> _Stored data_
(* ===== verification/MathVal.v ===== *)
(** * Object values ([lib/core/math/kylin_math.h], [include/utils/kylin_object.h])

    A [kmath_val_t] is a union of a pointer, two 64-bit integers and a double:
    here the 64 bits it holds.  The constructor reads an integer of the
    declared width through the pointer it is given, or keeps (or copies) the
    object pointed to; comparisons work on the declared type.  The allocator
    and comparison callbacks of the options are arguments. *)

From Stdlib Require SpecFloat.
From S2P Require Import Prelude Bytes Mem.

Inductive kobj_t : Set :=
| KOBJ_INT8 | KOBJ_INT16 | KOBJ_INT32 | KOBJ_INT64 | KOBJ_SIGNED
| KOBJ_UINT8 | KOBJ_UINT16 | KOBJ_UINT32 | KOBJ_UINT64 | KOBJ_UNSIGNED
| KOBJ_NORMAL
| KOBJ_STRING | KOBJ_KMAP | KOBJ_KSET | KOBJ_KSTR | KOBJ_OTHERS.

#[export] Instance kobj_t_eq_dec : EqDecision kobj_t.
Proof. solve_decision. Defined.

Definition kobj_code (t : kobj_t) : Z :=
  match t with
  | KOBJ_INT8 => 1 | KOBJ_INT16 => 2 | KOBJ_INT32 => 3 | KOBJ_INT64 => 4
  | KOBJ_SIGNED => 8
  | KOBJ_UINT8 => 9 | KOBJ_UINT16 => 10 | KOBJ_UINT32 => 11 | KOBJ_UINT64 => 12
  | KOBJ_UNSIGNED => 16
  | KOBJ_NORMAL => 32
  | KOBJ_STRING => 33 | KOBJ_KMAP => 34 | KOBJ_KSET => 35 | KOBJ_KSTR => 36
  | KOBJ_OTHERS => 64
  end.

(** The 64 bits of the union; the readings of its members. *)
Abbreviation kmath_val_t := Z (only parsing).
Definition val_s64 (v : kmath_val_t) : Z := s64 v.
Definition val_u64 (v : kmath_val_t) : Z := u64 v.

(** The binary64 number of 64 bits. *)
Definition val_d (v : kmath_val_t) : SpecFloat.spec_float :=
  let s := Z.testbit v 63 in
  let e := Z.land (Z.shiftr v 52) 0x7ff in
  let m := Z.land v (2 ^ 52 - 1) in
  if e =? 0 then
    match m with
    | Zpos p => SpecFloat.S754_finite s p (-1074)
    | _ => SpecFloat.S754_zero s
    end
  else if e =? 0x7ff then
    (if m =? 0 then SpecFloat.S754_infinity s else SpecFloat.S754_nan)
  else
    match m + 2 ^ 52 with
    | Zpos p => SpecFloat.S754_finite s p (e - 1075)
    | _ => SpecFloat.S754_nan
    end.

(** Conversion of an [int64_t] to [double]. *)
Definition double_of_int (z : Z) : SpecFloat.spec_float :=
  SpecFloat.binary_normalize 53 1024 z 0 false.

(** [x > y] on doubles. *)
Definition d_gt (x y : SpecFloat.spec_float) : bool := SpecFloat.SFltb y x.

Definition kmath_val_ctor (v : Z) (type : kobj_t) (size : Z) (ctor : option (Z -> M mem Z)) :
    M mem kmath_val_t :=
  match type with
  | KOBJ_INT8 => z ← load_s 8 v; mret (u64 z)
  | KOBJ_INT16 => z ← load_s 16 v; mret (u64 z)
  | KOBJ_INT32 => z ← load_s 32 v; mret (u64 z)
  | KOBJ_INT64 => z ← load_s 64 v; mret (u64 z)
  | KOBJ_UINT8 => load_u 8 v
  | KOBJ_UINT16 => load_u 16 v
  | KOBJ_UINT32 => load_u 32 v
  | KOBJ_UINT64 => load_u 64 v
  | KOBJ_STRING | KOBJ_KMAP | KOBJ_KSET | KOBJ_KSTR | KOBJ_OTHERS =>
      match ctor with
      | Some ctor => p ← ctor size; _ ← copy_object p v size; mret p
      | None => mret v
      end
  | KOBJ_SIGNED | KOBJ_UNSIGNED | KOBJ_NORMAL => mret v
  end.

(** The destructors of the nested container types. *)
Record nested_dtors := mk_nested_dtors {
  kylin_map_destroy : Z -> M mem unit;
  kylin_string_destroy : Z -> M mem unit;
  kylin_set_destroy : Z -> M mem unit;
}.

Definition kmath_val_dtor (nested : nested_dtors) (val : kmath_val_t) (type : kobj_t)
    (dtor : option (Z -> M mem unit)) : M mem unit :=
  match type with
  | KOBJ_INT8 | KOBJ_INT16 | KOBJ_INT32 | KOBJ_INT64
  | KOBJ_UINT8 | KOBJ_UINT16 | KOBJ_UINT32 | KOBJ_UINT64 => mret tt
  | KOBJ_KMAP => kylin_map_destroy nested val
  | KOBJ_KSTR => kylin_string_destroy nested val
  | KOBJ_KSET => kylin_set_destroy nested val
  | _ => match dtor with Some dtor => dtor val | None => mret tt end
  end.

(** A comparison callback looks at the two objects in memory. *)
Definition cmp_fn : Type := mem -> Z -> Z -> Z.

Definition kmath_val_cmp (m : mem) (v1 v2 : kmath_val_t) (type : kobj_t) (cmp : cmp_fn) : Z :=
  if kobj_code type <? kobj_code KOBJ_NORMAL then
    if kobj_code type <? kobj_code KOBJ_SIGNED then
      if val_s64 v2 <? val_s64 v1 then 1 else -1
    else if kobj_code type <? kobj_code KOBJ_UNSIGNED then
      if val_u64 v2 <? val_u64 v1 then 1 else -1
    else if d_gt (val_d v1) (val_d v2) then 1 else -1
  else cmp m v1 v2.

(** [v2] points to the value to compare with: eight bytes are read there,
    whatever the width of the type; the unsigned branch converts the signed
    member to [uint64_t]. *)
Definition kmath_val_cmp_raw (v1 : kmath_val_t) (v2 : Z) (type : kobj_t) (cmp : cmp_fn) :
    M mem Z :=
  if kobj_code type <? kobj_code KOBJ_NORMAL then
    if kobj_code type <? kobj_code KOBJ_SIGNED then
      x ← load_s 64 v2; mret (if x <? val_s64 v1 then 1 else -1)
    else if kobj_code type <? kobj_code KOBJ_UNSIGNED then
      x ← load_u 64 v2; mret (if x <? u64 (val_s64 v1) then 1 else -1)
    else
      x ← load_u 64 v2; mret (if d_gt (double_of_int (val_s64 v1)) (val_d x) then 1 else -1)
  else fun m => Ok (cmp m v1 v2, m).

(** The pointer [kmath_val_get] returns: the address of the slot itself for
    the integer types, the pointer the slot holds otherwise. *)
Inductive vptr (I : Type) : Type :=
| PSlot (i : I)
| PObj (a : Z).
Arguments PSlot {I} i.
Arguments PObj {I} a.

Definition kmath_val_get {I} (slot : I) (val : kmath_val_t) (type : kobj_t) : vptr I :=
  match type with
  | KOBJ_INT8 | KOBJ_INT16 | KOBJ_INT32 | KOBJ_INT64
  | KOBJ_UINT8 | KOBJ_UINT16 | KOBJ_UINT32 | KOBJ_UINT64 => PSlot slot
  | _ => PObj val
  end.

(** ** The integer types *)

(** Width and signedness of an integer type. *)
Definition int_type (t : kobj_t) : option (Z * bool) :=
  match t with
  | KOBJ_INT8 => Some (8, true) | KOBJ_INT16 => Some (16, true)
  | KOBJ_INT32 => Some (32, true) | KOBJ_INT64 => Some (64, true)
  | KOBJ_UINT8 => Some (8, false) | KOBJ_UINT16 => Some (16, false)
  | KOBJ_UINT32 => Some (32, false) | KOBJ_UINT64 => Some (64, false)
  | _ => None
  end.

Definition in_int_type (w : Z) (signed : bool) (z : Z) : Prop :=
  if signed then - 2 ^ (w - 1) <= z < 2 ^ (w - 1) else is_u w z.

(** The value a slot of an integer type stands for. *)
Definition int_value (signed : bool) (v : kmath_val_t) : Z :=
  if signed then val_s64 v else val_u64 v.

Lemma s64_u64 z : - 2 ^ 63 <= z < 2 ^ 63 -> s64 (u64 z) = z.
Proof.
  intros Hz. unfold sw, uw. rewrite Z.mod_mod by lia. change (2 ^ (64 - 1)) with (2 ^ 63).
  destruct (Z.leb_spec 0 z).
  - rewrite Z.mod_small by lia. by rewrite (proj2 (Z.ltb_lt _ _)) by lia.
  - replace (z mod 2 ^ 64) with (z + 2 ^ 64) by (apply (Z.mod_unique _ _ (-1)); lia).
    rewrite (proj2 (Z.ltb_ge _ _)) by lia. lia.
Qed.

Lemma int_type_width t w s : int_type t = Some (w, s) -> 0 < w <= 64 /\ w mod 8 = 0.
Proof. destruct t; intros; simplify_eq/=; done. Qed.

Lemma ctor_int_spec m v t w s z size ctor :
  int_type t = Some (w, s) -> in_int_type w s z ->
  blocks m !! v = Some (le_bytes (Z.to_nat (w / 8)) z) ->
  exists val, kmath_val_ctor v t size ctor m = Ok (val, m) /\ int_value s val = z.
Proof.
  intros Ht Hz Hm. pose proof (int_type_width t w s Ht) as [Hw H8].
  assert (Hs : in_int_type w true z -> forall x, load_s w v m = Ok (x, m) -> x = z).
  { intros Hs x Hx. by rewrite (load_s_bytes m v w z) in Hx by (done || lia); simplify_eq. }
  destruct t; simplify_eq/=; unfold in_int_type in Hz; simpl in Hz;
    first [ erewrite bind_Ok by (apply load_s_bytes; [lia|done|exact Hz|exact Hm]);
            eexists; split; [done|]; apply s64_u64; lia
          | eexists; split; [apply load_u_bytes; [lia|done|exact Hz|exact Hm]|];
            apply uw_id; unfold is_u in *; lia ].
Qed.

Lemma cmp_int_spec m v1 v2 t w s cmp :
  int_type t = Some (w, s) ->
  kmath_val_cmp m v1 v2 t cmp = if int_value s v2 <? int_value s v1 then 1 else -1.
Proof. destruct t; intros; simplify_eq/=; done. Qed.

(** ** Properties *)

(** A slot of an integer type holds the caller's integer: whatever the width
    and the sign, the value read through the pointer is kept exactly, and
    [kmath_val_cmp] orders slots as their integers; two equal integers compare
    as -1, never as 0. *)
Theorem int_values_kept_and_ordered m t w s p1 p2 z1 z2 size ctor cmp :
  int_type t = Some (w, s) -> in_int_type w s z1 -> in_int_type w s z2 ->
  blocks m !! p1 = Some (le_bytes (Z.to_nat (w / 8)) z1) ->
  blocks m !! p2 = Some (le_bytes (Z.to_nat (w / 8)) z2) ->
  exists v1 v2, kmath_val_ctor p1 t size ctor m = Ok (v1, m) /\
    kmath_val_ctor p2 t size ctor m = Ok (v2, m) /\
    int_value s v1 = z1 /\ int_value s v2 = z2 /\
    kmath_val_cmp m v1 v2 t cmp = if z2 <? z1 then 1 else -1.
Proof.
  intros Ht H1 H2 M1 M2.
  destruct (ctor_int_spec m p1 t w s z1 size ctor Ht H1 M1) as (v1 & E1 & V1).
  destruct (ctor_int_spec m p2 t w s z2 size ctor Ht H2 M2) as (v2 & E2 & V2).
  exists v1, v2. rewrite (cmp_int_spec m v1 v2 t w s cmp Ht), V1, V2. done.
Qed.

Lemma int_values_kept_and_ordered_witness :
  let m := mk_mem {[16 := [0xff; 0xff]; 32 := [1; 0]]} 48 [] in
  exists v1 v2, kmath_val_ctor 16 KOBJ_INT16 2 None m = Ok (v1, m) /\
    kmath_val_ctor 32 KOBJ_INT16 2 None m = Ok (v2, m) /\
    int_value true v1 = -1 /\ int_value true v2 = 1 /\
    kmath_val_cmp m v1 v2 KOBJ_INT16 (fun _ _ _ => 0) = -1.
Proof.
  apply (int_values_kept_and_ordered (mk_mem {[16 := [0xff; 0xff]; 32 := [1; 0]]} 48 [])
    KOBJ_INT16 16 true 16 32 (-1) 1 2 None (fun _ _ _ => 0)); simpl; try lia; reflexivity.
Defined.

> _DIRECTIONS_
From the line holding "intros Hs x" to the line holding "first [ erewrite", inclusive, restate each line above exactly as written.

> _TASK SOLUTION_
  { intros Hs x Hx. by rewrite (load_s_bytes m v w z) in Hx by (done || lia); simplify_eq. }
  destruct t; simplify_eq/=; unfold in_int_type in Hz; simpl in Hz;
    first [ erewrite bind_Ok by (apply load_s_bytes; [lia|done|exact Hz|exact Hm]);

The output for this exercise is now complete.